▶ _Work order_:
Which lines should be repeated? Exactly the one containing "destruct Hadm as" and every line after it through the end of the entries below.

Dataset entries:
== Segment start ==
Lemma validate_pack_wf p : validate_pack p = Ok tt → pack_wf p.
Proof.
  unfold validate_pack. destruct (bool_decide (schema_version p = 2%N)) eqn:Hschema; [|done].
  destruct (negb _) eqn:Hfields; [|done]. bool_facts.
  intros ([] & _ & ([] & Hm & ([] & Hr & Hpol)%result_bind_Ok)%result_bind_Ok)%result_bind_Ok.
  apply validate_markers_Ok in Hm. apply validate_recorders_Ok in Hr as (? & _ & ?).
  apply validate_version_policy_Ok in Hpol. split; try done. by apply not_is_empty.
Qed.

Lemma load_packs_Ok toml ids sources loaded :
  load_packs toml ids sources = Ok loaded →
  NoDup (pack_id <$> loaded) ∧ (∀ p, p ∈ loaded → pack_id p ∉ ids) ∧
  Forall (λ p, validate_pack p = Ok tt) loaded ∧
  Forall2 (λ source p, toml source = Ok p) sources loaded.
Proof.
  revert ids loaded. induction sources as [|source sources IH]; intros ids loaded; simpl.
  { intros [= <-]. split_and!; try constructor. set_solver. }
  intros (p & Hp & ([] & Hv & Hrest)%result_bind_Ok)%result_bind_Ok.
  destruct (toml source) as [p'|] eqn:Ht; simplify_eq/=.
  destruct (bool_decide (pack_id p ∈ ids)) eqn:Hin; [done|]. bool_facts. simpl in Hrest.
  apply result_bind_Ok in Hrest as (rest & (Hnd & Hfresh & Hall & Hsrc)%IH & [= <-]).
  split_and!; [| |by constructor|by constructor].
  - simpl. constructor; [|done]. intros (q & Hq & Hqin)%list_elem_of_fmap.
    apply (Hfresh q Hqin). set_solver.
  - intros q [->|Hq]%elem_of_cons; [done|]. set_solver.
Qed.

Lemma candidate_age_gate_iff observed started :
  candidate_age_gate observed started = AgeEligible ↔
  started ≠ 0%N ∧ (observed * 1000 < u64_bound)%N ∧ (started + 60000000 ≤ observed * 1000)%N.
Proof.
  unfold candidate_age_gate, MINIMUM_CANDIDATE_AGE_MICROS.
  destruct (bool_decide (started = 0%N)) eqn:H0; bool_facts; [naive_solver|].
  destruct (checked_mul observed 1000) as [m|] eqn:Hm.
  - apply checked_mul_Some in Hm as [Hlt ->].
    destruct (checked_sub _ started) as [d|] eqn:Hd.
    + apply checked_sub_Some in Hd as [Hle ->].
      destruct (bool_decide _) eqn:Hage; bool_facts; split; try done; [|naive_solver lia..];
        intros (_ & _ & ?); lia.
    + split; [done|]. intros (_ & _ & Hle).
      unfold checked_sub in Hd. rewrite bool_decide_true in Hd by lia. done.
  - split; [done|]. intros (_ & Hlt & _).
    unfold checked_mul in Hm. by rewrite bool_decide_true in Hm.
Qed.

(** ** Properties *)

(** The browser version gate opens exactly for admitted versions: the roots
    are supported iff there is one, all of them carry the same bundle fact, and
    the policy names that bundle and admits that version, by membership in the
    allowlist or by lying in the inclusive range. An observational policy never
    opens the gate. *)
Theorem version_gate_opens_iff roots policy :
  gate_supported (evaluate_browser_versions roots policy) = true ↔
  ∃ bundle version, uniform_bundle roots bundle version ∧ policy_admits policy bundle version.
Proof.
  split.
  - intros Hg. destruct (evaluate_supported_uniform _ _ Hg) as (b & v & Hu). exists b, v.
    split; [done|]. rewrite (evaluate_uniform _ _ _ _ Hu) in Hg.
    destruct policy as [|bundle versions|bundle lo hi]; [done|..];
      destruct (bool_decide (b = bundle)) eqn:Hb; try done; bool_facts; subst.
    + destruct (bool_decide (v ∈ versions)) eqn:Hv; [|done]. bool_facts. by constructor.
    + repeat case_match; try done. bool_facts. by econstructor.
  - intros (b & v & Hu & Hadm). rewrite (evaluate_uniform _ _ _ _ Hu).
    destruct Hadm as [? ? ? Hin|? ? ? ? ? ? ? Hlo Hv Hhi Hle1 Hle2];
      rewrite bool_decide_true by done.
    + by rewrite bool_decide_true.
    + by rewrite Hlo, Hv, Hhi, Hle1, Hle2.
Qed.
== Segment end ==
▶ _Solution to this task_:
    destruct Hadm as [? ? ? Hin|? ? ? ? ? ? ? Hlo Hv Hhi Hle1 Hle2];
      rewrite bool_decide_true by done.
    + by rewrite bool_decide_true.
    + by rewrite Hlo, Hv, Hhi, Hle1, Hle2.
Qed.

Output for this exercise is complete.